Cette fête fut très belle, très bien entendue, et une des dernières données dans cette réunion, car les grands événements approchaient. C'était au moment où les ambassadeurs de Tippoo avaient excité la curiosité générale. Quelques-uns de ces messieurs arrangèrent à ce sujet une petite scène charmante. Ils s'étaient procuré des costumes exacts et d'une grande magnificence. M. de Vauquelin, connu par son savoir dans les langues orientales, dit à madame de Chambonas qu'il avait voulu leur servir d'interprète et d'introducteur. Il ajouta que ces illustres étrangers, ayant vu ce qu'il y avait de plus intéressant en France, n'avaient pas voulu passer aussi près de l'habitation d'une des plus jolies et des plus aimables dames, sans lui être présentés et lui offrir quelques objets rares de leur pays. C'était le jour de la fête de la marquise, et cette galanterie du vicomte de Rouhaut fut trouvée de très bon goût. La scène fut si bien amenée et si bien exécutée, que beaucoup de personnes y furent trompées, et que l'on vint me chercher dans mon pavillon pour que je pusse voir incognito les ambassadeurs; mais je reconnus bientôt Saint-Georges dans l'ambassadeur cuivré. Ils étaient tous trois d'excellents acteurs de société.

Le soir, M. de Genlis improvisa quelques couplets. C'était le récit de ce qui s'était passé dans la journée, sur l'air de Tarare (Povero Calpigi). La petite paysanne du vaudeville, dont j'avais conservé le costume, racontait tout ce qu'elle avait vu dans la journée, et son refrain était toujours:

Ah! Je n'en peux pas revenir!

Madame de Chambonas vint me remercier et m'adressa les choses les plus obligeantes.

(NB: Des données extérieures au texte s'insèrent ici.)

(* ===== verification/PrefixCut.v ===== *)
(** * Cutting an item of a prefix tree.

    [_cut_with] and [_branch] of src/store/prefix.hh: the characters of an item up to a position become an
    item of their own, that is used or that a new branch can be linked to. *)
From S2P Require Import Prelude.
From S2P Require Import PrefixItem.
From S2P Require Import PrefixGraph.
From S2P Require Import PrefixFile.
From S2P Require Import PrefixInv.
From S2P Require Import PrefixRun.
From S2P Require Import PrefixTree.
From S2P Require Import PrefixUpd.
From S2P Require Import PrefixGrow.
Local Open Scope Z_scope.
Import Item.

Section cut.
Context {L : Layout} {HL : LayoutOk L} {A : Type} {B : Blocks A} {HB : BlocksOk A} {D : Type} (d0 : D).
Abbreviation item := (Item.t D).
Abbreviation file := (@PrefixFile.t A D).
Import PrefixFile.
Implicit Types (m : gmap Z item) (it ix iy iz iw id : item) (s : file).

(** Two characters that go to the same side of a split item first differ after its bit. *)
Lemma fit_both root it b v w : loc root it -> kind it = Split -> inchar v -> inchar w -> fit it b v -> fit it b w -> cmp_bit it < s_cmp_bit v w.
Proof.
  intros Hl Hk Hv Hw H1 H2. destruct (l_split _ _ Hl Hk) as [Hb Hc]. pose proof lo_bits as HN. unfold fit in *. destruct b.
  - assert (cmp_bit it + 1 <= s_cmp_bit v w); [|lia]. apply (cb_trans ltac:(done) _ (cmp_val it)); try done; [rewrite cb_sym; lia|lia].
  - apply (cb_bin ltac:(done) (cmp_val it)); try done. lia.
Qed.
Lemma cmp_bit_lt v w : inchar v -> inchar w -> v <> w -> 0 <= s_cmp_bit v w < NBits.
Proof.
  intros Hv Hw Hne. pose proof lo_bits as HN. pose proof (cb_range HN v w Hv Hw). destruct (Z.le_gt_cases NBits (s_cmp_bit v w)) as [Hge|]; [|lia].
  by apply (cb_full HN) in Hge.
Qed.
Lemma legit_max u : legit MaxSz u.
Proof. split; [unfold MaxSz; lia|]. intros _. apply lo_used. Qed.

(** The item that takes the first [pos] characters of [y]: a used prefix, or a split item on the next
    character and a character it differs from. *)
Definition cut_kind m iy (pos : nat) (k : ItemKind) (u : bool) (cv dv : Z) : Prop :=
  k = Prefix /\ u = true /\ (0 < pos)%nat /\ cv = 0 \/
  k = Split /\ u = false /\ chunk iy !! pos = Some cv /\ inchar dv /\ cv <> dv /\ (pos = 0%nat -> forall ix, m !! prev iy = Some ix -> kind ix = Split -> fit ix (prev_is_eq iy) dv).

Lemma place_loc h br m y iy pos k u cv dv : inv h br m -> m !! y = Some iy -> (pos < chunk_sz iy)%nat -> prev iy <> 0 -> cut_kind m iy pos k u cv dv -> Z.of_nat pos <= max_of MaxSz k u ->
  loc false (fresh d0 k u (take pos (chunk iy)) cv (s_cmp_bit cv dv)).
Proof.
  intros I Hy Hpos Hp Hk Hmax. pose proof (inv_nonroot _ _ _ I _ _ Hy Hp) as Hl. pose proof (loc_length _ _ Hl) as Hlen.
  assert (length (take pos (chunk iy)) = pos) as Hlt by (rewrite length_take; lia). apply fresh_loc; [by rewrite Hlt|apply Forall_take, Hl|..].
  - intros ->. destruct Hk as [(? & _)|(_ & _ & Hcv & Hdv & Hne & _)]; [done|]. assert (inchar cv) as Hin by (eapply Forall_lookup_1; [apply Hl|done]).
    split; [by apply cmp_bit_lt|done].
  - intros ->. by destruct Hk as [(? & _)|(? & _)].
  - intros Hku Hnil. rewrite Hnil in Hlt. simpl in Hlt. destruct Hk as [(_ & _ & ? & _)|(-> & -> & _)]; [lia|naive_solver].
Qed.
Lemma place_split br m y iy ix pos u cv dv : inv None br m -> m !! y = Some iy -> (pos < chunk_sz iy)%nat -> prev iy <> 0 -> m !! prev iy = Some ix -> cut_kind m iy pos Split u cv dv ->
  let id := fresh d0 Split u (take pos (chunk iy)) cv (s_cmp_bit cv dv) in
  cmp_val id = cv /\ cmp_bit id = s_cmp_bit cv dv /\ split_ok id true (shortened pos iy) = true /\ (pos = 0%nat -> kind ix = Split -> split_ok ix (prev_is_eq iy) id = true).
Proof.
  intros I Hy Hpos Hp Hx [(? & _)|(_ & _ & Hcv & Hdv & Hne & Hfit)] id; [done|]. pose proof (inv_nonroot _ _ _ I _ _ Hy Hp) as Hl. pose proof (loc_length _ _ Hl) as Hlen.
  assert (inchar cv) as Hin by (eapply Forall_lookup_1; [apply Hl|done]). destruct (cmp_bit_lt cv dv Hin Hdv Hne) as [Hb0 Hb].
  assert (cmp_val id = cv) as Hval by done. assert (cmp_bit id = s_cmp_bit cv dv) as Hbit by (unfold id, fresh; simpl; by rewrite Z.mod_small).
  split_and!; [done|done|..].
  - apply split_ok_fit. assert (loc false (shortened pos iy)) as Hls by (by apply loc_shortened).
    assert (chunk (shortened pos iy) = cv :: drop (S pos) (chunk iy)) as Hcs by (rewrite shortened_chunk by apply Hl; by apply drop_S).
    destruct (first_char_chunk _ _ _ Hcs Hls) as [-> ->]. split; [done|]. unfold fit. rewrite Hval, Hbit, cb_refl. lia.
  - intros -> Hks. specialize (Hfit eq_refl _ Hx Hks). pose proof (inv_edge _ _ _ _ _ _ I Hy Hp Hx Hks) as Hs. apply split_ok_fit in Hs as [_ Hs].
    assert (chunk iy = cv :: drop 1 (chunk iy)) as Hcy by (rewrite <- (drop_S (chunk iy) cv 0) by done; done). destruct (first_char_chunk _ _ _ Hcy Hl) as [Hfc _]. rewrite Hfc in Hs.
    assert (empty_split id = true) as He by done. apply split_ok_fit. rewrite (first_char_empty _ He), Hval, Hbit. split; [intros _|done].
    by eapply (fit_both _ ix (prev_is_eq iy)); [apply (i_loc _ _ _ I _ _ Hx)|..].
Qed.

Lemma walk_key m r y p k iy : walk m r y p k -> m !! y = Some iy -> exists k1, k = k1 ++ chunk iy.
Proof. intros Hw Hy. destruct Hw as [it Hr Hpr|v b w it q k Hq Ev Hw]; simplify_eq; [by exists []|by exists k]. Qed.
Lemma added_chunk h br y c m m1 iy iy1 r p k0 : inv h br m -> added h br y c m m1 -> m !! y = Some iy -> m1 !! y = Some iy1 -> walk m r y p (k0 ++ chunk iy) ->
  exists p1, walk m1 r y p1 ((k0 ++ take c (chunk iy)) ++ chunk iy1) /\ chunk iy1 = drop c (chunk iy).
Proof.
  intros I [I1 Ev Hi _] Hy Hy1 Hw. destruct (Hi _ Hy) as (iy1' & Hy1' & _ & _ & Hcs & Hpp). rewrite Hy1 in Hy1'. injection Hy1' as <-.
  destruct (ev_keep _ _ _ Ev _ _ _ _ Hw ltac:(left; set_solver)) as (p1 & Hw1). pose proof (loc_length _ _ (i_loc _ _ _ I _ _ Hy)) as Hlen. pose proof (loc_length _ _ (i_loc _ _ _ I1 _ _ Hy1)) as Hlen1.
  assert (exists k1, k0 ++ chunk iy = k1 ++ chunk iy1) as (k1 & Hk1).
  { by eapply walk_key. }
  assert (chunk iy1 = drop c (chunk iy)) as Hc.
  { rewrite <- (take_drop c (chunk iy)), app_assoc in Hk1. apply app_inj_2 in Hk1 as [_ Hk1]; [done|]. rewrite length_drop. lia. }
  exists p1. rewrite Hc, <- app_assoc, take_drop. done.
Qed.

—Nous avons encore des projets sur vous, me dit-elle. Nous devons jouer le Mariage de Figaro, j'y remplirai le rôle de la comtesse; M. de Rouhaut, Almaviva: le duc d'Harcourt, Figaro. Il faut que vous soyez notre Suzanne et que vous mettiez la pièce en scène. Vous sentez bien, ajouta-t-elle, que je ne vous laisserai pas dans le pavillon du jardin. M. Millin vous y remplacera et vous cédera son logement qui est près de moi.

—Je vous prierai seulement, madame, me dit M. Millin, de ne pas trop déranger mes petites bêtises que vous verrez sur une grande table, des papillons, des scarabées, des plantes dans un grand livre.

—Oh! monsieur, j'aurai beaucoup de respect pour votre herbier; j'herborise quelquefois.

—Comment, madame, vous vous occupez des fleurs! Nous herboriserons ensemble; cela me réussira peut-être mieux que le chant.

—Je le crois, lui dis-je en riant; et c'est alors moi qui vous demanderai des conseils: nous changerons de rôle.